I've enjoyed my time with Objective-C very much. For consumer coding, I think it's very close to the safety/expressiveness sweet spot.
Agreed. When I first started out I never could have guessed it would become my favorite language. Apple did a lot of great things during my tenure writing ObjC - GCD and ARC are probably the best. I couldn't believe how easy it was to write performant code, both for powerful desktops and power-starved mobile devices.
It was the first place (pre-ARC) that I learned to manage my own memory, and the first (pre-GCD) that I learned to be as safe as possible in a multi-threaded environment.
If in fact Swift is the death-knell of Objective-C, I will be sad. I've written C and C++ and Python and Go and Scheme and Lisp and on and on (Java, C#...) and it will remain one of my favorites for years to come.
By academic, I meant academic problems that Swift solves such as increased type safety...
Not academic research as in we did a study of developers who write iOS apps and determined that type safety as implemented in swift helps great developers write apps faster. (F# on the other than has a great type system that doesn't get in your way)
It's all academic until things blow up at runtime.
Choosing more type safety over less is a pragmatic concern - one input among many into the cost benefit analysis we all do when picking languages and platforms. More type-safe languages tend to have more boilerplate and hoops to jump through, but they also tend to be more robust. The latter can be proven theoretically more efficiently than with empirical research, but it is no less true for it. We are limited by the laws of mathematics, however 'pragmatic' we fancy ourselves.
Having never written a line of swift or ObjC, I have no opinion on the matter at hand. I also make my money out of the thoroughly unsafe Javascript. But it's not a good idea to blithely dismiss type safety as an ivory tower concern of academic CS. The benefits are real, and can be measured in the number of panicked pages/emails received at 3am.
None taken, many great projects such as the Linux kernel are written in languages with near zero type safety, and their authors with tremendous experience continue to this day to advocate the choice of languages with poor type safety over those with excellent type safety.
I think it's worth hearing Linus out on the reasons you might want to choose a less type safe language over a type safe one.

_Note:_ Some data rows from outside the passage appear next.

(** With a positive shifted mantissa the result is finite. *)
Lemma binary_round_aux_spec mx ex lx :
  0 < mx / 2 ^ rshift mx ex -> ex + rshift mx ex < 971 ->
  exists M E d,
    binary_round_aux prec emax false mx ex lx = S754_finite false M E /\
    ex + rshift mx ex <= E <= ex + rshift mx ex + 1 /\
    Zpos M * 2 ^ (E - (ex + rshift mx ex)) = mx / 2 ^ rshift mx ex + d /\
    mx / 2 ^ rshift mx ex + d =
      round_nearest_even (mx / 2 ^ rshift mx ex) (loc_of_shr_record (fst (shr_fexp prec emax mx ex lx))).
Proof.
  intros Hm1 Hov.
  assert (Hmx : 0 < mx).
  { destruct (Z.le_gt_cases mx 0); [|lia].
    assert (mx / 2 ^ rshift mx ex <= 0) by (apply Z.div_le_upper_bound; [apply pow2_pos; unfold rshift; lia | lia]).
    lia. }
  pose proof (round_nearest_even_cases (mx / 2 ^ rshift mx ex)
                (loc_of_shr_record (fst (shr_fexp prec emax mx ex lx)))) as Hc.
  destruct (binary_round_aux_rne mx ex lx ltac:(lia) ltac:(lia)) as [[H0 _]|[(_ & H971 & _)|(M & E & HR & HE & HM & HV)]];
    [lia | lia |].
  exists M, E, (round_nearest_even (mx / 2 ^ rshift mx ex)
                  (loc_of_shr_record (fst (shr_fexp prec emax mx ex lx))) - mx / 2 ^ rshift mx ex).
  split_and!; [exact HR | lia | lia | lia | lia].
Qed.

(** Rounding a mantissa of at least 53 bits in the normal range keeps its
    top 53 bits [m1 = mx / 2^t] and adds 0 or 1 in the last place. *)
Lemma binary_round_aux_bracket mx ex lx :
  0 < mx -> 53 <= Zdigits2 mx -> -1074 <= ex + Zdigits2 mx - 53 -> ex + Zdigits2 mx < 1024 ->
  exists M E d,
    binary_round_aux prec emax false mx ex lx = S754_finite false M E /\
    (d = 0 \/ d = 1) /\ ex + (Zdigits2 mx - 53) <= E /\
    Zpos M * 2 ^ (E - (ex + (Zdigits2 mx - 53))) = mx / 2 ^ (Zdigits2 mx - 53) + d /\
    (lx = loc_Exact -> Zdigits2 mx = 53 -> d = 0).
Proof.
  intros Hm Hd Hlo Hhi.
  assert (Hr : rshift mx ex = Zdigits2 mx - 53) by (unfold rshift; rewrite fexp_normal by lia; lia).
  pose proof (div_pow2_window mx (Zdigits2 mx) (Zdigits2_bounds mx Hm) Hd) as Hw.
  destruct (binary_round_aux_spec mx ex lx) as (M & E & d & HR & HE & HV & Hround); rewrite ?Hr;
    [lia | lia |]. rewrite Hr in HE, HV, Hround.
  exists M, E, d. split_and!; [exact HR | | lia | exact HV |].
  - pose proof (round_nearest_even_cases (mx / 2 ^ (Zdigits2 mx - 53))
                  (loc_of_shr_record (fst (shr_fexp prec emax mx ex lx)))). lia.
  - intros -> H53. rewrite shr_fexp_noshift in Hround by (rewrite fexp_normal; lia).
    simpl in Hround. lia.
Qed.

(** A mantissa that needs no shift is kept exactly. *)
Lemma binary_round_aux_exact p ex :
  fexp prec emax (Zdigits2 (Zpos p) + ex) <= ex -> ex <= 971 ->
  binary_round_aux prec emax false (Zpos p) ex loc_Exact = S754_finite false p ex.
Proof.
  intros Hf He. unfold binary_round_aux.
  rewrite shr_fexp_noshift by lia. simpl.
  rewrite shr_fexp_noshift by lia. simpl.
  rewrite (proj2 (Z.leb_le ex (emax - prec))) by (unfold emax, prec; lia). reflexivity.
Qed.

(** ** Rounding to nearest: the discarded fraction *)

Definition frac_loc (n d : Z) : location :=
  if n =? 0 then loc_Exact else loc_Inexact (Z.compare (2 * n) d).

Definition shr_rep (x : shr_record) (n d : Z) : Prop :=
  0 <= n < d /\ shr_r x = (d <=? 2 * n) /\ shr_s x = negb (n =? 0) && negb (2 * n =? d).

Lemma shr_record_of_loc_rep m n d : 0 <= n < d -> shr_rep (shr_record_of_loc m (frac_loc n d)) n d.
Proof. intros Hn. unfold frac_loc, shr_rep. split; [lia|]. zbool. Qed.

Lemma loc_of_shr_rep x n d : shr_rep x n d -> loc_of_shr_record x = frac_loc n d.
Proof.
  destruct x as [m r s]. unfold shr_rep, frac_loc. simpl. intros (Hn & -> & ->). zbool.
Qed.

Lemma shr_1_rep x n d :
  0 <= shr_m x -> shr_rep x n d -> shr_rep (shr_1 x) ((shr_m x mod 2) * d + n) (2 * d).
Proof.
  destruct x as [m r s]. unfold shr_rep. simpl. intros Hm (Hn & Hr & Hs).
  assert (Hrs : r || s = negb (n =? 0)) by (rewrite Hr, Hs; zbool).
  destruct m as [|[p|p|]|p]; simpl; try lia; rewrite ?Hrs.
  - change (0 mod 2) with 0. split; [lia|]. zbool.
  - replace (Zpos p~1 mod 2) with 1 by (apply Z.mod_unique with (Zpos p); lia).
    split; [lia|]. zbool.
  - replace (Zpos p~0 mod 2) with 0 by (apply Z.mod_unique with (Zpos p); lia).
    split; [lia|]. zbool.
  - change (1 mod 2) with 1. split; [lia|]. zbool.
Qed.

Lemma iter_pos_nat {A} (f : A -> A) p x : iter_pos f p x = Nat.iter (Pos.to_nat p) f x.
Proof.
  revert x. induction p as [p IH|p IH|]; intros x; cbn [iter_pos].
  - rewrite IH, IH, Pos2Nat.inj_xI, <- Nat.iter_add, <- Nat.iter_succ_r. f_equal. lia.
  - rewrite IH, IH, Pos2Nat.inj_xO, <- Nat.iter_add. f_equal. lia.
  - reflexivity.
Qed.

Lemma iter_shr_1_rep k x n d :
  0 <= shr_m x -> shr_rep x n d ->
  shr_rep (Nat.iter k shr_1 x) ((shr_m x mod 2 ^ Z.of_nat k) * d + n) (2 ^ Z.of_nat k * d) /\
  shr_m (Nat.iter k shr_1 x) = shr_m x / 2 ^ Z.of_nat k.
Proof.
  intros Hm Hr. induction k as [|k [IHr IHm]].
  - simpl. rewrite Z.mod_1_r, Z.div_1_r, Z.mul_1_l. auto.
  - rewrite Nat.iter_succ. set (y := Nat.iter k shr_1 x) in *.
    assert (Hy : 0 <= shr_m y) by (rewrite IHm; apply Z.div_pos; [lia | apply pow2_pos; lia]).
    pose proof (shr_1_rep y _ _ Hy IHr) as H.
    assert (Hp : 2 ^ Z.of_nat (S k) = 2 ^ Z.of_nat k * 2)
      by (rewrite Nat2Z.inj_succ, Z.pow_succ_r by lia; ring).
    pose proof (pow2_pos (Z.of_nat k) ltac:(lia)).
    rewrite Hp, shr_1_m, IHm, Z.div_div by (lia || assumption). split; [|reflexivity].
    rewrite Z.rem_mul_r by lia. rewrite IHm in H.
    replace (((shr_m x mod 2 ^ Z.of_nat k + 2 ^ Z.of_nat k * (shr_m x / 2 ^ Z.of_nat k mod 2)) * d + n))
      with (shr_m x / 2 ^ Z.of_nat k mod 2 * (2 ^ Z.of_nat k * d) + (shr_m x mod 2 ^ Z.of_nat k * d + n)) by ring.
    replace (2 ^ Z.of_nat k * 2 * d) with (2 * (2 ^ Z.of_nat k * d)) by ring. exact H.
Qed.

Lemma shr_fexp_rep mx ex n d :
  0 <= mx -> 0 <= n < d ->
  let t := Z.max 0 (fexp prec emax (Zdigits2 mx + ex) - ex) in
  shr_rep (fst (shr_fexp prec emax mx ex (frac_loc n d))) ((mx mod 2 ^ t) * d + n) (2 ^ t * d).
Proof.
  intros Hm Hn t. unfold t, shr_fexp, shr.
  pose proof (shr_record_of_loc_rep mx n d Hn) as H0.
  destruct (fexp prec emax (Zdigits2 mx + ex) - ex) as [|p|p]; simpl fst.
  - rewrite Z.pow_0_r, Z.mod_1_r, Z.mul_1_l. exact H0.
  - rewrite iter_pos_nat, Z.max_r by lia.
    assert (Hr : shr_m (shr_record_of_loc mx (frac_loc n d)) = mx) by (destruct (frac_loc n d) as [|[]]; reflexivity).
    destruct (iter_shr_1_rep (Pos.to_nat p) (shr_record_of_loc mx (frac_loc n d)) n d ltac:(rewrite Hr; lia) H0) as [H _].
    rewrite Hr, positive_nat_Z in H. exact H.
  - rewrite Z.max_l, Z.pow_0_r, Z.mod_1_r, Z.mul_1_l by lia. exact H0.
Qed.

Lemma round_nearest_even_frac m n d :
  0 <= n < d -> Z.abs (2 * d * (round_nearest_even m (frac_loc n d) - m) - 2 * n) <= d.
Proof.
  intros Hn. unfold frac_loc. destruct (Z.eqb_spec n 0) as [->|Hn0]; simpl; [lia|].
  destruct (Z.compare_spec (2 * n) d); simpl; try destruct (Z.even m); lia.
Qed.

(** Rounding to nearest: the result is [m1 + δ] units [2^U] (+0 when
    that is zero), where [m1] units is the exact value [(mx + n / d) * 2^ex]
    truncated, and [m1 + δ] is within half a unit of it;
    [U = ex + rshift mx ex]. *)
Lemma binary_round_aux_nearest mx ex n d :
  0 <= mx -> ex + rshift mx ex <= 971 -> 0 <= n < d ->
  exists δ, (δ = 0 \/ δ = 1) /\
    Z.abs (2 * (2 ^ rshift mx ex * d) * δ
           - 2 * ((mx mod 2 ^ rshift mx ex) * d + n)) <= 2 ^ rshift mx ex * d /\
    ((mx / 2 ^ rshift mx ex + δ = 0 /\
      binary_round_aux prec emax false mx ex (frac_loc n d) = S754_zero false) \/
     (mx / 2 ^ rshift mx ex + δ = 2 ^ 53 /\ ex + rshift mx ex = 971 /\
      binary_round_aux prec emax false mx ex (frac_loc n d) = S754_infinity false) \/
     exists M E,
       binary_round_aux prec emax false mx ex (frac_loc n d) = S754_finite false M E /\
       (E = ex + rshift mx ex \/ E = ex + rshift mx ex + 1 /\ Zpos M = 2 ^ 52) /\ Zpos M < 2 ^ 53 /\
       Zpos M * 2 ^ (E - (ex + rshift mx ex)) = mx / 2 ^ rshift mx ex + δ).
Proof.
  intros Hm Hov Hn.
  pose proof (binary_round_aux_rne mx ex (frac_loc n d) Hm Hov) as Hr. cbv zeta in Hr.
  pose proof (shr_fexp_rep mx ex n d ltac:(lia) Hn) as Hrep. cbv zeta in Hrep. fold (rshift mx ex) in Hrep.
  rewrite (loc_of_shr_rep _ _ _ Hrep) in Hr. destruct Hrep as (Hb & _).
  set (m1 := mx / 2 ^ rshift mx ex) in *.
  exists (round_nearest_even m1 (frac_loc ((mx mod 2 ^ rshift mx ex) * d + n) (2 ^ rshift mx ex * d)) - m1).
  pose proof (round_nearest_even_frac m1 _ _ Hb) as Hne.
  pose proof (round_nearest_even_cases m1 (frac_loc ((mx mod 2 ^ rshift mx ex) * d + n) (2 ^ rshift mx ex * d))).
  split_and!; [lia | exact Hne |].
  replace (m1 + _) with (round_nearest_even m1 (frac_loc ((mx mod 2 ^ rshift mx ex) * d + n) (2 ^ rshift mx ex * d)))
    by lia.
  exact Hr.
Qed.

(** ** Division and normalisation *)

(** Correctly rounded division of two integers: the result is within one
    unit in the last place above the 53-bit truncation [p * 2^L / den]. *)
Lemma SFdiv_bracket p den :
  Zdigits2 (Zpos p) <= Zdigits2 (Zpos den) + 52 ->
  Zdigits2 (Zpos den) - Zdigits2 (Zpos p) <= 1021 ->
  exists M E L d,
    SFdiv prec emax (S754_finite false p 0) (S754_finite false den 0) = S754_finite false M E /\
    0 <= L /\ 0 <= E + L /\ (d = 0 \/ d = 1) /\
    Zpos M * 2 ^ (E + L) = Zpos p * 2 ^ L / Zpos den + d /\
    2 ^ 52 <= Zpos p * 2 ^ L / Zpos den < 2 ^ 53.
Proof.
  intros H1 H2. unfold SFdiv, SFdiv_core_binary.
  set (d1 := Zdigits2 (Zpos p)) in *. set (d2 := Zdigits2 (Zpos den)) in *.
  pose proof (Zdigits2_bounds (Zpos p) ltac:(lia)) as Bp.
  pose proof (Zdigits2_bounds (Zpos den) ltac:(lia)) as Bd. fold d1 d2 in Bp, Bd.
  assert (Hd1 : 1 <= d1) by (unfold d1; simpl; lia).
  assert (Hd2 : 1 <= d2) by (unfold d2; simpl; lia).
  rewrite !Z.add_0_r, Z.sub_0_r, fexp_normal by lia.
  replace (Z.min (d1 - d2 - 53) 0) with (d1 - d2 - 53) by lia.
  set (s := 0 - (d1 - d2 - 53)).
  assert (Hs : 0 < s) by (unfold s; lia).
  replace (match s with Zpos _ => Z.shiftl (Zpos p) s | Z0 => Zpos p | Zneg _ => 0 end)
    with (Zpos p * 2 ^ s) by (destruct s; try lia; rewrite Z.shiftl_mul_pow2 by lia; reflexivity).
  assert (HS : 2 ^ (d1 - 1) * 2 ^ s = 2 ^ 52 * 2 ^ d2)
    by (rewrite <- !Z.pow_add_r by lia; f_equal; unfold s; lia).
  assert (Hq : 2 ^ 52 <= Zpos p * 2 ^ s / Zpos den < 2 ^ 54).
  { split.
    - apply Z.div_le_lower_bound; [lia|].
      assert (Zpos den * 2 ^ 52 <= 2 ^ d2 * 2 ^ 52) by (apply Z.mul_le_mono_nonneg_r; lia).
      assert (2 ^ (d1 - 1) * 2 ^ s <= Zpos p * 2 ^ s)
        by (apply Z.mul_le_mono_nonneg_r; [pose proof (pow2_pos s); lia | lia]).
      lia.
    - apply Z.div_lt_upper_bound; [lia|].
      assert (E2 : 2 ^ d1 = 2 * 2 ^ (d1 - 1)) by (rewrite <- Z.pow_succ_r by lia; f_equal; lia).
      assert (E3 : 2 ^ d2 = 2 * 2 ^ (d2 - 1)) by (rewrite <- Z.pow_succ_r by lia; f_equal; lia).
      assert (Zpos p * 2 ^ s < 2 ^ d1 * 2 ^ s) by (apply Z.mul_lt_mono_pos_r; [apply pow2_pos; lia | lia]).
      assert (2 ^ 54 * 2 ^ (d2 - 1) <= 2 ^ 54 * Zpos den) by (apply Z.mul_le_mono_nonneg_l; lia).
      lia. }
  unfold Z.div in Hq. destruct (Z.div_eucl (Zpos p * 2 ^ s) (Zpos den)) as [q r] eqn:Hqr.
  simpl in Hq.
  pose proof (Zdigits2_bounds q ltac:(lia)) as Bq.
  assert (Hdq : Zdigits2 q = 53 \/ Zdigits2 q = 54).
  { destruct (Z.lt_ge_cases q (2 ^ 53)).
    - left. apply Zdigits2_unique; lia.
    - right. apply Zdigits2_unique; lia. }
  destruct (binary_round_aux_bracket q (d1 - d2 - 53) (new_location (Zpos den) r))
    as (M & E & d & HR & Hd & HE & HV & _); [lia | lia | lia | lia |].
  set (t := Zdigits2 q - 53) in *.
  assert (Hq' : q = Zpos p * 2 ^ s / Zpos den) by (unfold Z.div; rewrite Hqr; reflexivity).
  exists M, E, (s - t), d. simpl xorb. rewrite HR. split; [reflexivity|].
  assert (Ht : 0 <= t <= 1) by (unfold t; lia).
  assert (Hm1 : Zpos p * 2 ^ (s - t) / Zpos den = q / 2 ^ t).
  { rewrite Hq', Z.div_div by (try apply pow2_pos; lia).
    assert (Hst : 2 ^ s = 2 ^ (s - t) * 2 ^ t) by (rewrite <- Z.pow_add_r by lia; f_equal; lia).
    rewrite Hst.
    rewrite Z.mul_assoc. symmetry.
    apply Z.div_mul_cancel_r; [lia | pose proof (pow2_pos t); lia]. }
  rewrite Hm1. split; [lia|]. split; [unfold s in *; lia|]. split; [exact Hd|]. split.
  - replace (E + (s - t)) with (E - (d1 - d2 - 53 + t)) by (unfold s; lia). exact HV.
  - apply (div_pow2_window q (Zdigits2 q)); lia.
Qed.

OK, there's a difference here between “type correctness” (your binary NOT trying to apply a string function to a floating-point number, e.g.) and “type safety” (your language using formal methods to ensure type correctness). If you as the programmer are willing and able to ensure type correctness manually, the type safety of your language becomes close to irrelevant. It's just that not everyone is a kernel programmer who needs the extra oomph you get if you sacrifice type safety.
It can be used in ways that provide more type safety than C. (And people do - that's part of why not every C++ program is a crumbling ruin.) But people (including Linus) choose not to use that extra safety. They have their reasons, not all of which are stupid.
Type safety is not the only good in a programming language.
Very little of research in programming languages is anything like “We tried it out on a bunch of developers and the data support our conclusion that ...”.
PL is not an empirical science in that sense, it's more like mathematics. So your initial intuition about type safety, etc. is right on the money—that's the academic side of it.